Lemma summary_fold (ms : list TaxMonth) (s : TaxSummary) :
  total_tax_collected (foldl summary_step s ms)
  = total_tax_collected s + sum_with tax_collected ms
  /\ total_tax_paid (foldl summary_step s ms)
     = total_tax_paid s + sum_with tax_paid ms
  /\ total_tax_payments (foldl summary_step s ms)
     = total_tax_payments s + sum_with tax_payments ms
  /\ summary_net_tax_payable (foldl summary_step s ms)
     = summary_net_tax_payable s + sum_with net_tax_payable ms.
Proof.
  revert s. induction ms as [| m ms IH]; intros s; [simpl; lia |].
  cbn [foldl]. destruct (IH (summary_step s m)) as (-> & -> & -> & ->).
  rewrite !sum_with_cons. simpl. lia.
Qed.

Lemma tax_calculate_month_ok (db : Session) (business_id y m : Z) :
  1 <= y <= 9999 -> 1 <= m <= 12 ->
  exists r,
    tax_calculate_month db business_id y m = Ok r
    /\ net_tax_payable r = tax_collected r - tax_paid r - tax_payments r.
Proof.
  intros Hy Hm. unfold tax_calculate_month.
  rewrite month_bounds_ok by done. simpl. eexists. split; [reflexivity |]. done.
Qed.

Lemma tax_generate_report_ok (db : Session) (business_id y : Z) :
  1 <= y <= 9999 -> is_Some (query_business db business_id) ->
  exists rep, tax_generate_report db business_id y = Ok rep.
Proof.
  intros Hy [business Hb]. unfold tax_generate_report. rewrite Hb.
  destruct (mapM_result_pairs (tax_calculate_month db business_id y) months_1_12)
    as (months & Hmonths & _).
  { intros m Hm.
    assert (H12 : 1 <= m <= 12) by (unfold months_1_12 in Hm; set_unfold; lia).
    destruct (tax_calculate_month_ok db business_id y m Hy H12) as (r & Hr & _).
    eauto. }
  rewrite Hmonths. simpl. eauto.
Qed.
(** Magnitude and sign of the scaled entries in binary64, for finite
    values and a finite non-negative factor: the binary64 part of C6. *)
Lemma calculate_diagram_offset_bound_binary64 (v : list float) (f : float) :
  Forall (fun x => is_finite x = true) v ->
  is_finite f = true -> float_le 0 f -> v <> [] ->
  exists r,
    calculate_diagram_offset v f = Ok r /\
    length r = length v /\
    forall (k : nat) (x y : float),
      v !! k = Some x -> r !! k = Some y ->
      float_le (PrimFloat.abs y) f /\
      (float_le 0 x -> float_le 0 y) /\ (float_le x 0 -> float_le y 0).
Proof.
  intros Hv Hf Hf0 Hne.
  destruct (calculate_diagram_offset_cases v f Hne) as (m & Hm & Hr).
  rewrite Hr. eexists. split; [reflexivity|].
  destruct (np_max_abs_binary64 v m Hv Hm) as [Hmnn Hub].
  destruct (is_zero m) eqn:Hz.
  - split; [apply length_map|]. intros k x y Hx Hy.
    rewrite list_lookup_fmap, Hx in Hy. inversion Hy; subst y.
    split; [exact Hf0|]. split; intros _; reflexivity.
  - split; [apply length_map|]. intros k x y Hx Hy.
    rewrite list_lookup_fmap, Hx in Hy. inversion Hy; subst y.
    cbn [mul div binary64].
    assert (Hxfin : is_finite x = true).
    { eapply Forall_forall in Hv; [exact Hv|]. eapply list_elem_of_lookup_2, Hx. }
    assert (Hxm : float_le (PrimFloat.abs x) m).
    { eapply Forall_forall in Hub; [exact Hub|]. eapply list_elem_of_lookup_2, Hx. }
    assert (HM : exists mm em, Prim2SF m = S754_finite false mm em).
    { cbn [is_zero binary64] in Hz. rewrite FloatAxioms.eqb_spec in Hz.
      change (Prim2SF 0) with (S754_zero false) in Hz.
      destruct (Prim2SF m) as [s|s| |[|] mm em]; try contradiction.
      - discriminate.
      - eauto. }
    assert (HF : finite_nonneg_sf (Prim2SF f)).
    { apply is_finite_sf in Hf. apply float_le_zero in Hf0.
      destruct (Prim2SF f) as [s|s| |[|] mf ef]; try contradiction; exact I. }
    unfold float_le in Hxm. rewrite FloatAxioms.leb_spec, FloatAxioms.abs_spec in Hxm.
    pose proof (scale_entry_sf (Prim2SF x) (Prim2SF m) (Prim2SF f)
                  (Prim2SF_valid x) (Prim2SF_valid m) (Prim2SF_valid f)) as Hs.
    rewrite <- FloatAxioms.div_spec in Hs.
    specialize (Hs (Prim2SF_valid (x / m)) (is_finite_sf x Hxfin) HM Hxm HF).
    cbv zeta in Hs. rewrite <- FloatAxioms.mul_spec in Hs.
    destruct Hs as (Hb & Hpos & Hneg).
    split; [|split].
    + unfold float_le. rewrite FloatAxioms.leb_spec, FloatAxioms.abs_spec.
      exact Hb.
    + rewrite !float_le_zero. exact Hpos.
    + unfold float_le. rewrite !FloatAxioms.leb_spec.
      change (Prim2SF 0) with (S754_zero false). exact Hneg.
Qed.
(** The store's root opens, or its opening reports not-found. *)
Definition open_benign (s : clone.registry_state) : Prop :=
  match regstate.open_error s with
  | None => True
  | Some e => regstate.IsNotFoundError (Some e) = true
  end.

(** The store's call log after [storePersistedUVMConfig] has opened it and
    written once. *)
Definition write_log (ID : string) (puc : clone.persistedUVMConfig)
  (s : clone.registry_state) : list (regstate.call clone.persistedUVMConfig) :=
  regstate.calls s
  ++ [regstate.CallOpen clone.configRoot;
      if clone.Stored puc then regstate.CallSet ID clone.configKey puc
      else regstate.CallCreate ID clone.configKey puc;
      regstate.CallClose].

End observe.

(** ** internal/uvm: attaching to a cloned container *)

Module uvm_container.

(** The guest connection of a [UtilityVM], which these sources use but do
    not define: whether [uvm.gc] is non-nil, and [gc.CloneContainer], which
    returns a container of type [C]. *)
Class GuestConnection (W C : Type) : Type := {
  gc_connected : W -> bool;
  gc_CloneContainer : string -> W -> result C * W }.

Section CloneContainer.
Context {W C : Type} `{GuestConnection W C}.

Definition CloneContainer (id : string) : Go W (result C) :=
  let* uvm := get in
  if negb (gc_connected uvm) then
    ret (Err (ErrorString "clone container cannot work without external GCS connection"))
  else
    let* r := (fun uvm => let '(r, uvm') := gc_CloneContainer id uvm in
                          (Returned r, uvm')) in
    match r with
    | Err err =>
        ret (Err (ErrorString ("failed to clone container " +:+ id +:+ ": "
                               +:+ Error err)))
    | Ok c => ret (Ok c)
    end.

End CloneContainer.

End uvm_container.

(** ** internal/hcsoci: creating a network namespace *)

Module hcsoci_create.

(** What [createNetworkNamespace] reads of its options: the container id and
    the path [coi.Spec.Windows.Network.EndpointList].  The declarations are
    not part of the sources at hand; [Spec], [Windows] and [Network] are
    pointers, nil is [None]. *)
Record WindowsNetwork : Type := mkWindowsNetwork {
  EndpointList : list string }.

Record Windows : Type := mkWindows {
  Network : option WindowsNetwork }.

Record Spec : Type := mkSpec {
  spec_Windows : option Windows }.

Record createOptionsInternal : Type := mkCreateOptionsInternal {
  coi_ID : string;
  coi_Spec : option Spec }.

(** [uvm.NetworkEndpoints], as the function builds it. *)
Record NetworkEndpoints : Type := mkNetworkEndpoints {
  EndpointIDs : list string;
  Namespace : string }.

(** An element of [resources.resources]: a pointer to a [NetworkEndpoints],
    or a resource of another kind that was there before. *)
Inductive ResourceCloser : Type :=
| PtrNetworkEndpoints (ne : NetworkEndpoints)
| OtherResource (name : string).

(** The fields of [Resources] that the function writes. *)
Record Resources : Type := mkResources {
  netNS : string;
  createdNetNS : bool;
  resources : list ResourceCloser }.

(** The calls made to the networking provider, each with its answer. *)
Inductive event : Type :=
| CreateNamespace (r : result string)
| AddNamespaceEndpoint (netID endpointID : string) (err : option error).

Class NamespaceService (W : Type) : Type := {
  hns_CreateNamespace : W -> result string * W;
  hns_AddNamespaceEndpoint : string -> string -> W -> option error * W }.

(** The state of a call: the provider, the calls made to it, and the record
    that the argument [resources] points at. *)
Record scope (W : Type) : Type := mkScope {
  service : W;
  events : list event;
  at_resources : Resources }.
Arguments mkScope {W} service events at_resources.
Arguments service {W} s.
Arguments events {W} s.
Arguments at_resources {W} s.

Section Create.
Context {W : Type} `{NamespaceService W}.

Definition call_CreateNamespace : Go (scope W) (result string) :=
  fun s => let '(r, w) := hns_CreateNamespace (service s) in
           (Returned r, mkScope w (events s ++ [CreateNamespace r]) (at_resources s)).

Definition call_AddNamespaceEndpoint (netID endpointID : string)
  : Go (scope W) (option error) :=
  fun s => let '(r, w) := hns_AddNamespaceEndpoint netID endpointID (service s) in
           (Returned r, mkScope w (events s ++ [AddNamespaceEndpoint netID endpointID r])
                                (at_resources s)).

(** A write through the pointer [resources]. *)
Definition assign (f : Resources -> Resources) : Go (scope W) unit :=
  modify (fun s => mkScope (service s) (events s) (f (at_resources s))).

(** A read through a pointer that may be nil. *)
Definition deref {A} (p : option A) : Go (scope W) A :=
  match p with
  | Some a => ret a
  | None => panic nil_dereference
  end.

•••

What to produce - Look above for the line with "pointers, nil is [None]. *)" and the line with "Inductive ResourceCloser : Type", and reproduce exactly those two lines plus every line between, nothing more.

Output below -
    pointers, nil is [None]. *)
Record WindowsNetwork : Type := mkWindowsNetwork {
  EndpointList : list string }.

Record Windows : Type := mkWindows {
  Network : option WindowsNetwork }.

Record Spec : Type := mkSpec {
  spec_Windows : option Windows }.

Record createOptionsInternal : Type := mkCreateOptionsInternal {
  coi_ID : string;
  coi_Spec : option Spec }.

(** [uvm.NetworkEndpoints], as the function builds it. *)
Record NetworkEndpoints : Type := mkNetworkEndpoints {
  EndpointIDs : list string;
  Namespace : string }.

(** An element of [resources.resources]: a pointer to a [NetworkEndpoints],
    or a resource of another kind that was there before. *)
Inductive ResourceCloser : Type :=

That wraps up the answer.